Eco-Sensitive Zones (ESZs) or Ecologically Fragile Areas (EFAs) are areas notified by the Ministry of Environment, Forests and Climate Change (MoEFCC), Government of India around Protected Areas, National Parks and Wildlife Sanctuaries. The purpose of declaring ESZs is to create some kind of “shock absorbers” to the protected areas by regulating and managing the activities around such areas. They also act as a transition zone from areas of high protection to areas involving lesser protection.

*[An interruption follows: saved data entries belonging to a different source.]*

(** [data[start:stop]] for indices that are not negative; a [start] that
    is [None] reads from the beginning. *)
Definition slice (data : pystr) (start : option nat) (stop : nat) : pystr :=
  let a := match start with Some i => i | None => 0 end in
  firstn (stop - a) (skipn a data).

(* ================================================================== *)
(** * The normaliser and the extractor *)
(* ================================================================== *)

(** The argument of the two replacements in [format_scraped_json]: each
    line trimmed, its single quotes turned into double quotes, the lines
    joined by a line feed. *)
Definition trimmed_lines (data : pystr) : pystr :=
  join [LF]
    (List.map (fun x => replace [SQUOTE] [DQUOTE] (strip x))
       (splitlines data)).

(** [format_scraped_json] *)
Definition format_scraped_json (data : pystr) : pystr :=
  replace (COMMA :: str "    }") [RBRACE]
    (replace [COMMA; LF; RBRACE] [LF; RBRACE] (trimmed_lines data)).
(** C8. Retention: with [id] the primary key of [chat_messages], one run of
    [cleanup_old_messages] leaves in every room [c] exactly the first 50 of
    the room's non-deleted messages in descending creation time: as many as
    there were, up to 50; every message kept is at least as recent as every
    non-deleted message of the room that was removed; and the history query
    after the sweep returns all of them that have an author. *)
Theorem retention_keeps_newest_50 d c :
  NoDup (msg_id <$> chat_messages d) →
  let live := filter (λ m, coin_id m = c) (not_deleted (chat_messages d)) in
  let after := filter (λ m, coin_id m = c) (chat_messages (run_cleanup d)) in
  after ≡ₚ take 50 (order_by_created_at_desc live) ∧
  length after = Nat.min 50 (length live) ∧
  (∀ kept gone, kept ∈ after → gone ∈ live → gone ∉ after →
     created_at gone <= created_at kept) ∧
  recent_rows (run_cleanup d) c ≡ₚ filter (λ m, joined_users d m ≠ []) after.
Proof.
  intros Hpk live after.
  assert (Hperm : after ≡ₚ take 50 (order_by_created_at_desc live))
    by apply (cleanup_room_perm _ c Hpk).
  assert (Hlen : length after = Nat.min 50 (length live)).
  { rewrite Hperm, length_take. f_equal. by rewrite order_by_perm. }
  split; [done|]. split; [done|]. split.
  - intros kept gone Hkept Hgone Hnot.
    rewrite Hperm in Hkept, Hnot.
    assert (Hin : gone ∈ order_by_created_at_desc live) by by apply elem_of_order_by.
    destruct (elem_of_take_or_drop _ 50 _ Hin) as [?|Hdrop]; [done|].
    apply (sorted_take_drop created_desc _ 50 kept gone (order_by_sorted live) Hkept Hdrop).
  - unfold recent_rows. rewrite take_ge.
    + rewrite order_by_perm. unfold after. rewrite list_filter_filter.
      rewrite (filter_ext_elem (eligible (run_cleanup d) c)
                 (λ m, joined_users d m ≠ [] ∧ coin_id m = c)); [done|].
      intros m Hm. apply (cleanup_live _ _ Hpk) in Hm. unfold eligible. simpl. tauto.
    + rewrite order_by_perm.
      etrans; [|apply Nat.le_min_l]. rewrite <-Hlen. unfold after.
      rewrite <-(list_filter_filter_l (eligible (run_cleanup d) c) (λ m, coin_id m = c)).
      * apply length_filter.
      * by intros m (_ & ? & _).
Qed.

(** C10. With [id] the primary key, one run of [cleanup_old_messages]
    removes every row whose [is_deleted] flag is set, whatever its age and
    its room: no such row is in the table after the sweep, and every row
    that remains has the flag clear. *)
Theorem retention_purges_soft_deleted rows :
  NoDup (msg_id <$> rows) →
  (∀ m, m ∈ rows → is_deleted m = true → m ∉ cleanup_old_messages rows) ∧
  (∀ m, m ∈ cleanup_old_messages rows → is_deleted m = false).
Proof.
  intros Hpk.
  split.
  - intros m _ Hdel Hm. apply (cleanup_live _ _ Hpk) in Hm. congruence.
  - intros m. apply (cleanup_live _ _ Hpk).
Qed.

End retention.

(** The table of sixty [bitcoin] messages: fifty are left after the sweep. *)
Lemma retention_keeps_newest_50_witness :
  NoDup (Db.msg_id <$> Db.chat_messages Sample.sixty) ∧
  length (filter (λ m, Db.coin_id m = "bitcoin")
            (Db.chat_messages (Db.run_cleanup Sample.sixty))) = 50%nat.
Proof.
  assert (Hpk : NoDup (Db.msg_id <$> Db.chat_messages Sample.sixty)).
  { apply (bool_decide_unpack _). vm_compute. exact I. }
  split; [exact Hpk|].
  destruct (retention_keeps_newest_50 Sample.sixty "bitcoin" Hpk) as (_ & Hlen & _).
  rewrite Hlen. vm_compute. reflexivity.
Defined.

(** After the sweep the history query of [bitcoin] returns [bitcoin-60] down
    to [bitcoin-11]; the ten oldest and the soft-deleted rows are gone. *)
Example sixty_after_sweep :
  Db.msg_id <$> Db.recent_rows (Db.run_cleanup Sample.sixty) "bitcoin"
  = (λ k, "bitcoin-" +:+ pretty k) <$> reverse (seq 11 50) ∧
  Db.msg_id <$> Db.chat_messages (Db.run_cleanup Sample.sixty)
  = (((λ k, "bitcoin-" +:+ pretty k) <$> seq 11 50)
     ++ ["ethereum-1"; "ethereum-2"; "ethereum-3"])%list.
Proof. split; vm_compute; reflexivity. Qed.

The Environment (Protection) Act, 1986 does not mention the word “Eco-Sensitive Zones”. However, Section 3(2)(v) of the Act, says that Central Government can restrict areas in which any industries, operations or processes or class of industries, operations or processes shall not be carried out or shall be carried out subject to certain safeguards. Besides Rule 5(1) of the Environment (Protection) Rules, 1986 states that central government can prohibit or restrict the location of industries and carrying on certain operations or processes on the basis of considerations like the biological diversity of an area, maximum allowable limits of concentration of pollutants for an area, environmentally compatible land use, and proximity to protected areas. The above two clauses have been effectively used by the government to declare ESZs or EFAs.
The same criteria have been used by the government to declare No Development Zones. Time to time, the Ministry of Environment, Forests and Climate Change (MoEFCC) approves a comprehensive set of guidelines laying down parameters and criteria for declaring ESZs. A committee constituted by MoEF puts this together. The guidelines lay out the criteria based on which areas can be declared as ESZs. These include Species Based (Endemism, Rarity etc), Ecosystem Based (sacred groves, frontier forests etc) and Geo-morphologic feature based (uninhabited islands, origins of rivers etc).